Each neuron applies one function from a library of activation functions: addition, multiplication, square, sine, absolute value, and so on. The network learns which operators to keep and which to simplify. A complex sine function might collapse to a linear term if the data doesn’t require it, reducing complexity without human intervention. This is called operator pruning.

SymbolNet prunes three things at once during a single training pass:

• Model weights — individual connection strengths, the standard form of network sparsity
• Input features — entire input variables, performing automatic feature selection
• Mathematical operators — complex functions downgraded to simpler arithmetic

Each prunable element carries a trainable threshold, a learned cutoff that determines what survives. A weight survives if its magnitude exceeds its threshold; otherwise it’s masked to zero. The network continuously renegotiates what to keep based on its impact on accuracy.

To prevent the network from ignoring sparsity, SymbolNet adds a self-adaptive regularization term for each pruning type. This regularization adjusts its own strength during training: if the expression is still too complex, the penalty increases; if sparsity is already at target, it relaxes. The user specifies a desired sparsity ratio (say, keep only 10% of weights) and training converges there automatically, without manual coefficient tuning.

Why It Matters

SymbolNet was tested on three datasets spanning vastly different scales. For LHC jet tagging (16 inputs), it matched or outperformed baseline neural symbolic regression methods while producing significantly sparser expressions. On MNIST (784 pixel inputs) and binary SVHN (3,072 inputs, street house numbers from photographs), SymbolNet produced compact symbolic expressions for image-scale inputs, something no prior symbolic regression tool had managed.

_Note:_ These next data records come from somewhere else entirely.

Lemma clean_digest rows name : clean_rows rows → 0 ∉ digest (Program rows) name.
Proof.
  intros H Hin. assert (Forall (fun c => c ≠ 0) (digest (Program rows) name)) as Hf; [|by apply (proj1 (Forall_forall _ _) Hf) in Hin].
  apply join_chars; [by repeat constructor|]. eapply Forall_impl; [by apply clean_bodies|]. intros h [_ Hh]. eapply Forall_impl; [exact Hh|by intros c [_ ?]].
Qed.

Lemma preimage_eq rows rows' names : clean_rows rows → clean_rows rows' →
  preimage (Program rows) names = preimage (Program rows') names ↔ ∀ name, name ∈ names → digest (Program rows) name = digest (Program rows') name.
Proof.
  intros H H'. unfold preimage. induction names as [|n names IH]; cbn [map concat]; [split; [by intros _ x ?%not_elem_of_nil|done]|].
  rewrite <- !app_assoc. cbn [app]. split.
  - intros E. apply terminated_inj in E as [En Er]; [|by apply clean_digest..]. intros x [->|Hx]%elem_of_cons; [done|]. by apply IH.
  - intros E. rewrite (E n) by left. do 2 f_equal. apply IH. intros x Hx. apply E. by right.
Qed.

(** ** The tables that are read *)

Lemma parse_rows_break origin number lines rows : Forall no_break lines → parse_rows origin number lines = Ok rows →
  Forall (fun r => no_break (r_body_hash r)) rows.
Proof.
  intros Hl. revert number rows. induction Hl as [|l lines Hl _ IH]; intros number rows; cbn [parse_rows]; [by intros [= <-]|].
  intros (r & Hr & (rs & Hrs & [= <-])%bind_Ok_inv)%bind_Ok_inv. constructor; [|by eapply IH].
  unfold parse_row in Hr. pose proof (split_on_sub 9 l) as Hs. destruct (split_on 9 l) as [|a0 [|a1 [|a2 [|a3 [|a4 [|a5 [|a6 [|a7 [|a8 [|a9 [|a10 [|a11 [|? ?]]]]]]]]]]]]]; try done.
  injection Hr as <-. cbn [r_body_hash]. rewrite !Forall_cons in Hs. destruct Hs as (_ & _ & _ & _ & _ & _ & _ & _ & _ & _ & _ & H & _).
  apply Forall_forall. intros c [_ Hc]%H. by apply (proj1 (Forall_forall _ _) Hl).
Qed.

Lemma parse_break text origin rows : parse text origin = Ok rows → Forall (fun r => no_break (r_body_hash r)) rows.
Proof.
  unfold parse. pose proof (splitlines_no_break text) as Hb. destruct (splitlines text) as [|first rest]; [done|]. apply Forall_cons in Hb as [_ Hb].
  destruct (strip_prefix HEADER first) as [version|]; [|done]. case_decide as Ev; [|done]. destruct rest as [|columns lines]; [done|]. apply Forall_cons in Hb as [_ Hb].
  case_decide as Ec; [|done]. intros (rs & Hrs & H)%bind_Ok_inv. case_decide as Er; [done|]. injection H as <-. by eapply parse_rows_break.
Qed.
(** The sums and conversions of one group, in the order of the loop body;
    any exception here leaves the loop. *)
Definition aggregate_sums (cols : list string) (current_time : string)
    (county_full_name : string) (county_df : list row) : result county_entry :=
  let total_voters := series_sum (map registered county_df) in
  let votes_cast := series_sum (map LT county_df) in
  let attendance_percentage :=
    if fgt0 total_voters then fmul (fdiv votes_cast total_voters) (Fin 100) else Fin 0 in
  male_voters ← safe_sum_multiple cols county_df male_age_cols_src;
  female_voters ← safe_sum_multiple cols county_df female_age_cols_src;
  tv ← py_int total_voters;
  vc ← py_int votes_cast;
  a1 ← safe_sum_multiple cols county_df ["Barbati 18-24"; "Femei 18-24"]%string;
  a2 ← safe_sum_multiple cols county_df ["Barbati 25-34"; "Femei 25-34"]%string;
  a3 ← safe_sum_multiple cols county_df ["Barbati 35-44"; "Femei 35-44"]%string;
  a4 ← safe_sum_multiple cols county_df ["Barbati 45-64"; "Femei 45-64"]%string;
  a5 ← safe_sum_multiple cols county_df ["Barbati 65+"; "Femei 65+"]%string;
  Ok {| county := county_full_name;
        total_voters := tv;
        votes_cast := vc;
        attendance_percentage := fround_nd 2 attendance_percentage;
        male_voters := male_voters;
        female_voters := female_voters;
        age_18_24 := a1; age_25_34 := a2; age_35_44 := a3;
        age_45_64 := a4; age_65_plus := a5;
        urban_stations := None;
        rural_stations := None;
        timestamp := current_time |}.

Definition with_stations (e : county_entry) (u r : option Z) : county_entry :=
  {| county := county e;
     total_voters := total_voters e;
     votes_cast := votes_cast e;
     attendance_percentage := attendance_percentage e;
     male_voters := male_voters e;
     female_voters := female_voters e;
     age_18_24 := age_18_24 e; age_25_34 := age_25_34 e; age_35_44 := age_35_44 e;
     age_45_64 := age_45_64 e; age_65_plus := age_65_plus e;
     urban_stations := u;
     rural_stations := r;
     timestamp := timestamp e |}.

(** One turn of the loop for a group that is not skipped. *)
Definition aggregate_group (nunique : list (option Z) -> result Z)
    (cols : list string) (current_time : string)
    (county_full_name : string) (county_df : list row)
    : result (county_entry * list event) :=
  e ← aggregate_sums cols current_time county_full_name county_df;
  let '(u, r, log) := station_counts nunique cols county_full_name county_df in
  Ok (with_stations e u r, log).
(* ===== verification/RustStr.v ===== *)
(** * Rust strings

    The operations of [str] and [String] that the program uses.  A Rust string
    is the sequence of its UTF-8 bytes, so [str::len], comparison and slicing
    are those of Rocq's byte strings, and the Unicode-aware operations
    ([str::trim], [str::chars]) are written on the encodings. *)
From S2P Require Import Prelude.
From Stdlib Require Import Ascii.
#[local] Open Scope Z_scope.

(** ** Bytes *)

Definition byte (c : ascii) : Z := Z.of_N (N_of_ascii c).
Definition byte_in (lo hi : Z) (c : ascii) : bool := (lo <=? byte c) && (byte c <=? hi).

Definition is_ascii_upper (c : ascii) : bool := byte_in 65 90 c.
Definition is_ascii_lower (c : ascii) : bool := byte_in 97 122 c.
Definition is_ascii_digit (c : ascii) : bool := byte_in 48 57 c.
Definition is_ascii_alphanumeric (c : ascii) : bool :=
  is_ascii_upper c || is_ascii_lower c || is_ascii_digit c.
(** [u8::to_ascii_lowercase]. *)
Definition ascii_lower (c : ascii) : ascii :=
  if is_ascii_upper c then ascii_of_N (N_of_ascii c + 32) else c.

(** ** Strings *)

Fixpoint smap (f : ascii → ascii) (s : string) : string :=
  match s with EmptyString => EmptyString | String c s' => String (f c) (smap f s') end.
Fixpoint sall (p : ascii → bool) (s : string) : bool :=
  match s with EmptyString => true | String c s' => p c && sall p s' end.
Fixpoint srev (s : string) : string :=
  match s with EmptyString => EmptyString | String c s' => srev s' +:+ String c EmptyString end.

(** [str::len]: bytes. *)
Fixpoint str_len (s : string) : Z :=
  match s with EmptyString => 0 | String _ s' => 1 + str_len s' end.
Definition str_is_empty (s : string) : bool :=
  match s with EmptyString => true | _ => false end.
Definition to_ascii_lowercase (s : string) : string := smap ascii_lower s.
Definition eq_ignore_ascii_case (a b : string) : bool :=
  bool_decide (to_ascii_lowercase a = to_ascii_lowercase b).

Fixpoint strip_prefix (p s : string) : option string :=
  match p, s with
  | EmptyString, _ => Some s
  | String a p', String b s' => if decide (a = b) then strip_prefix p' s' else None
  | String _ _, EmptyString => None
  end.
Definition starts_with (p s : string) : bool := bool_decide (is_Some (strip_prefix p s)).
Fixpoint ends_with (suf s : string) : bool :=
  bool_decide (s = suf) || match s with EmptyString => false | String _ s' => ends_with suf s' end.
(** [str::contains] with a string and with a character. *)
Fixpoint contains_str (pat s : string) : bool :=
  starts_with pat s || match s with EmptyString => false | String _ s' => contains_str pat s' end.
Definition contains_char (c : ascii) (s : string) : bool := negb (sall (λ x, bool_decide (x ≠ c)) s).
(** [&body[body.find(pat)?..]]: the rest of the string from the first match. *)
Fixpoint find_from (pat s : string) : option string :=
  if starts_with pat s then Some s
  else match s with EmptyString => None | String _ s' => find_from pat s' end.

(** [str::split] on the characters that satisfy [p]: always at least one part. *)
Fixpoint split_on (p : ascii → bool) (s : string) : list string :=
  match s with
  | EmptyString => [EmptyString]
  | String x s' =>
      if p x then EmptyString :: split_on p s'
      else match split_on p s' with
           | w :: ws => String x w :: ws
           | [] => [String x EmptyString]
           end
  end.
Definition split (c : ascii) : string → list string := split_on (λ x, bool_decide (x = c)).
(** [s.split(c).next()], which never is [None]. *)
Definition split_first (c : ascii) (s : string) : string :=
  match split c s with w :: _ => w | [] => EmptyString end.
Fixpoint join (sep : string) (l : list string) : string :=
  match l with
  | [] => EmptyString
  | [w] => w
  | w :: ws => w +:+ sep +:+ join sep ws
  end.
(* ===== verification/Concrete.v ===== *)
(** * Concrete crates

    Small functions that satisfy the laws of [Externals], with which the
    witnesses of the theorems are evaluated.  They are not models of the crates:
    the theorems hold for every instance. *)
From S2P Require Import Prelude RustStr Net Externals Common.
From Stdlib Require Import Ascii.
#[local] Open Scope Z_scope.

(** ** An [idna] that leaves every string alone *)

Definition id_idna : Idna := λ s, Ok s.
Lemma id_idna_laws : @IdnaLaws id_idna.
Proof. by intros s a _. Qed.

(** ** A [chrono] that prints an instant as 68 binary digits *)

Fixpoint bits (w : nat) (t : Z) : string :=
  match w with
  | O => EmptyString
  | S w' =>
      if 2 ^ Z.of_nat w' <=? t then String "1" (bits w' (t - 2 ^ Z.of_nat w'))
      else String "0" (bits w' t)
  end.
Fixpoint unbits (acc : Z) (s : string) : Z :=
  match s with
  | EmptyString => acc
  | String c s' => unbits (2 * acc + (if decide (c = "1"%char) then 1 else 0)) s'
  end.
Definition bits_chrono : Chrono := {|
  to_rfc3339 t := bits 68 t;
  parse_from_rfc3339 s := if str_len s =? 68 then Some (unbits 0 s) else None;
|}.

Lemma bits_range w t : 0 <= t < 2 ^ Z.of_nat (S w) →
  if 2 ^ Z.of_nat w <=? t then 0 <= t - 2 ^ Z.of_nat w < 2 ^ Z.of_nat w
  else 0 <= t < 2 ^ Z.of_nat w.
Proof.
  rewrite Nat2Z.inj_succ, Z.pow_succ_r by lia. case_match; breflect; lia.
Qed.

Lemma unbits_bits w acc t : 0 <= t < 2 ^ Z.of_nat w →
  unbits acc (bits w t) = acc * 2 ^ Z.of_nat w + t.
Proof.
  revert acc t; induction w as [|w IH]; intros acc t Ht.
  { change (2 ^ Z.of_nat 0) with 1 in *. cbn. lia. }
  pose proof (bits_range w t Ht). cbn [bits].
  rewrite Nat2Z.inj_succ, Z.pow_succ_r by lia.
  case_match; cbn [unbits].
  - rewrite decide_True, IH by done. lia.
  - rewrite decide_False, IH by done. lia.
Qed.

Lemma bits_compare w t u : 0 <= t < 2 ^ Z.of_nat w → 0 <= u < 2 ^ Z.of_nat w →
  String.compare (bits w t) (bits w u) = (t ?= u).
Proof.
  revert t u; induction w as [|w IH]; intros t u Ht Hu.
  { change (2 ^ Z.of_nat 0) with 1 in *. cbn. symmetry. apply Z.compare_eq_iff. lia. }
  pose proof (bits_range w t Ht). pose proof (bits_range w u Hu). cbn [bits].
  destruct (2 ^ Z.of_nat w <=? t) eqn:Et, (2 ^ Z.of_nat w <=? u) eqn:Eu; breflect;
    cbn [String.compare].
  - change (Ascii.compare "1" "1") with Eq. cbn iota. rewrite IH by done.
    destruct (Z.compare_spec t u), (Z.compare_spec (t - 2 ^ Z.of_nat w) (u - 2 ^ Z.of_nat w));
      try done; lia.
  - change (Ascii.compare "1" "0") with Gt. cbn iota. symmetry. apply Z.compare_gt_iff. lia.
  - change (Ascii.compare "0" "1") with Lt. cbn iota. symmetry. apply Z.compare_lt_iff. lia.
  - change (Ascii.compare "0" "0") with Eq. cbn iota. by apply IH.
Qed.

Lemma str_len_bits w t : str_len (bits w t) = Z.of_nat w.
Proof.
  revert t; induction w as [|w IH]; intros t; [done|]. cbn [bits].
  rewrite Nat2Z.inj_succ. case_match; cbn [str_len]; rewrite IH; lia.
Qed.

Lemma bits_chrono_laws : @ChronoLaws bits_chrono.
Proof.
  assert (∀ t, chrono_range t → 0 <= t < 2 ^ Z.of_nat 68) as Hr.
  { unfold chrono_range. change (2 ^ Z.of_nat 68) with 295147905179352825856. lia. }
  split.
  - intros t Ht%Hr. cbn -[bits Z.of_nat]. rewrite str_len_bits.
    change (Z.of_nat 68 =? 68) with true. cbn iota. by rewrite unbits_bits.
  - intros t u Ht%Hr Hu%Hr. cbn -[bits]. unfold String.ltb. rewrite bits_compare by done.
    by destruct (Z.compare_spec t u), (Z.ltb_spec t u); try lia.
Qed.

(** ** An [argon2] whose hash shows the password, a [base64] of raw bytes *)

Definition plain_argon2 : Argon2 := {|
  password_hash := string;
  parse_phc h := strip_prefix "plain$" h;
  hash_password _ tok := Ok ("plain$" +:+ tok);
  verify_password p tok := bool_decide (p = tok);
|}.
Lemma plain_argon2_laws : @Argon2Laws plain_argon2.
Proof.
  intros salt tok h. cbn [hash_password plain_argon2]. intros [= <-]. exists tok.
  split; [by apply strip_prefix_Some | by apply bool_decide_eq_true].
Qed.
Definition raw_base64 : Base64 :=
  fold_right (λ b s, String (ascii_of_N (Z.to_N b)) s) EmptyString.

(** ** A [url] crate for [http://host] and [http://host:port], with or without a
    trailing solidus; it refuses every other string. *)

Definition host_graph (c : ascii) : bool :=
  ascii_graph c && bool_decide (c ≠ ":"%char) && bool_decide (c ≠ "/"%char).
Definition authority_url (h : string) (port : option Z) : result string Url :=
  if sall host_graph h
  then Ok (mk_url "http" EmptyString None "/" None (Some h) port) else Err "invalid host".
Definition parse_authority (hp : string) : result string Url :=
  match split ":"%char hp with
  | [h] => authority_url h None
  | [h; p] =>
      match parse_digits u16_max 0 p with
      | Some n => authority_url h (if decide (n = 80) then None else Some n)
      | None => Err "invalid port number"
      end
  | _ => Err "invalid port number"
  end.
Definition plain_url : UrlCrate := λ raw,
  match strip_prefix "http://" raw with
  | None => Err "relative URL without a base"
  | Some rest =>
      match split "/"%char rest with
      | [hp] | [hp; EmptyString] => parse_authority hp
      | _ => Err "unsupported"
      end
  end.

Lemma plain_url_inv raw u : plain_url raw = Ok u →
  ∃ h port, u = mk_url "http" EmptyString None "/" None (Some h) port ∧ sall host_graph h = true
    ∧ ∀ p, port = Some p → in_u16 p.
Proof.
  assert (∀ hp, parse_authority hp = Ok u → ∃ h port,
    u = mk_url "http" EmptyString None "/" None (Some h) port ∧ sall host_graph h = true
    ∧ ∀ p, port = Some p → in_u16 p) as Ha.
  { intros hp. unfold parse_authority, authority_url. intros Hu.
    destruct (split ":" hp) as [|h [|p [|]]]; try done.
    - destruct (sall host_graph h) eqn:Hh; [|done]. simplify_eq. by exists h, None.
    - destruct (parse_digits u16_max 0 p) as [n|] eqn:Hn; [|done].
      destruct (sall host_graph h) eqn:Hh; [|done]. simplify_eq. eexists h, _.
      do 2 (split; [done|]). intros q. case_decide; [done|]. intros [= <-].
      unfold in_u16. eapply parse_digits_bound; [|exact Hn|]; unfold u16_max; lia. }
  unfold plain_url. intros Hu. destruct (strip_prefix "http://" raw); [|done].
  destruct (split "/" _) as [|hp [|[|] [|]]]; try done; by apply (Ha hp).
Qed.

Lemma plain_url_authority h p : sall host_graph h = true → 1 <= p <= u16_max →
  plain_url ("http://" +:+ h +:+ ":" +:+ show_uint p) =
  Ok (mk_url "http" EmptyString None "/" None (Some h) (if decide (p = 80) then None else Some p)).
Proof.
  intros Hh Hp. unfold plain_url.
  rewrite (proj2 (strip_prefix_Some "http://" _ (h +:+ ":" +:+ show_uint p))) by done.
  assert (∀ c, c = ":"%char ∨ c = "/"%char →
    sall (λ x, negb (bool_decide (x = c))) h = true ∧
    sall (λ x, negb (bool_decide (x = c))) (show_uint p) = true) as Hno.
  { intros c Hc. split.
    - eapply sall_impl; [|exact Hh]. unfold host_graph. intros x Hx. breflect.
      apply negb_true_iff, bool_decide_eq_false. by destruct Hc as [->| ->].
    - eapply sall_impl; [|apply show_uint_digits; lia]. intros x Hx.
      apply negb_true_iff, bool_decide_eq_false. intros ->. by destruct Hc as [->| ->]. }
  unfold split at 1. rewrite split_on_nosep.
  2: { rewrite !sall_app. destruct (Hno "/"%char) as [-> ->]; [by right|]. done. }
  unfold parse_authority, split. destruct (Hno ":"%char) as [Hn1 Hn2]; [by left|].
  change (":" +:+ show_uint p) with (String ":" (show_uint p)).
  rewrite split_on_app, split_on_nosep by done.
  rewrite parse_show_uint by (unfold u16_max, u64_max in *; lia).
  unfold authority_url. by rewrite Hh.
Qed.

Lemma plain_url_laws : @UrlLaws plain_url.
Proof.
  split; unfold url_parse.
  - intros raw u p (h & port & -> & _ & Hp)%plain_url_inv. cbn. auto.
  - intros raw u h (h' & port & -> & Hg & _)%plain_url_inv. cbn. intros [= <-].
    eapply sall_impl; [|exact Hg]. unfold host_graph. intros c Hc. by breflect.
  - intros raw u h p (h' & port & -> & Hg & _)%plain_url_inv _ [= ->] Hp. cbn in Hg.
    eexists. split; [by apply plain_url_authority|]. cbn. repeat split. by left.
  - intros raw u h (h' & port & -> & Hg & _)%plain_url_inv [= ->] Hc. exfalso.
    apply negb_true_iff, not_true_iff_false in Hc. apply Hc.
    eapply sall_impl; [|exact Hg]. unfold host_graph. intros c Hx. by breflect; apply bool_decide_eq_true.
Qed.

(** ** Header maps as finite maps *)

#[local] Definition visible (s : string) : option string :=
  if sall header_visible s then Some s else None.
Definition plain_headers : HeaderCrate := {|
  HeaderMap := gmap string string;
  hm_get k m := m !! k;
  hm_insert n v m := <[n := v]> m;
  hm_iter m := map_to_list m;
  hv_to_str := visible;
  hv_from_str := visible;
|}.
Lemma plain_headers_laws : @HeaderLaws plain_headers.
Proof.
  split; cbn; unfold visible.
  - intros n v m k. rewrite lookup_insert. by repeat case_decide; subst.
  - done.
  - done.
Qed.

(** ** A serialization of lists of strings: every byte after a one, every string
    ended by a zero. *)

Fixpoint enc_string (s k : string) : string :=
  match s with
  | EmptyString => String "0" k
  | String c s' => String "1" (String c (enc_string s' k))
  end.
Fixpoint dec_strings (cur s : string) : list string :=
  match s with
  | String "0" s' => srev cur :: dec_strings EmptyString s'
  | String _ (String c s') => dec_strings (String c cur) s'
  | _ => []
  end.
Definition plain_strings : SerdeJson (list string) := {|
  to_json l := Ok (foldr enc_string EmptyString l);
  from_json s := Ok (dec_strings EmptyString s);
|}.
Lemma dec_enc s cur k : dec_strings cur (enc_string s k) = (srev cur +:+ s) :: dec_strings EmptyString k.
Proof.
  revert cur. induction s as [|c s IH]; intros cur; cbn [enc_string].
  - by rewrite sapp_nil_r.
  - cbn [dec_strings]. rewrite IH. cbn [srev]. by rewrite <- sapp_assoc, sapp_cons, sapp_nil_l.
Qed.
Lemma plain_strings_laws : @SerdeLaws (list string) plain_strings.
Proof.
  intros l s [= <-]. cbn. f_equal. induction l as [|w l IH]; [done|]. cbn [foldr].
  by rewrite dec_enc, IH.
Qed.

(** A serialization that always fails. *)
Definition no_json A : SerdeJson A := {| to_json _ := Err "no"; from_json _ := Err "no" |}.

The payoff for compactness is speed. When the extracted expressions were synthesized onto an FPGA (a reconfigurable hardware chip used in LHC trigger systems), inference ran in nanoseconds with a fraction of the resource usage of a conventional neural network. For jet tagging, the FPGA implementation achieved latency comparable to hls4ml-compressed networks (a tool for converting neural networks into hardware firmware) but with a far simpler, auditable expression underneath.

At the LHC, the first-level hardware trigger must process 40 million collisions per second and reduce that stream to a manageable size in microseconds. Every nanosecond counts, and every FPGA lookup table is a scarce resource shared across an entire detector.

SymbolNet’s expressions are not just fast; they’re transparent. A physicist can read the formula, check it against physical intuition, and trust it in a way that a 50-layer neural network never could. Symbolic regression has long been proposed as a path toward AI-assisted scientific discovery, where machines uncover physical laws directly from data the way Planck or Kepler did by hand. The bottleneck has always been scalability.

SymbolNet’s results on 3,072-dimensional image data suggest that neural symbolic regression is no longer confined to toy problems. Whether the expressions it finds on real physics datasets encode genuinely new physical insight remains an open question, and exactly the right question to be asking next.

Bottom Line: SymbolNet makes symbolic regression practical for high-dimensional real-world datasets by combining neural networks with single-phase adaptive pruning. The result: compact mathematical expressions that run at nanosecond latency on FPGA hardware, directly useful for physics experiments at the LHC and beyond.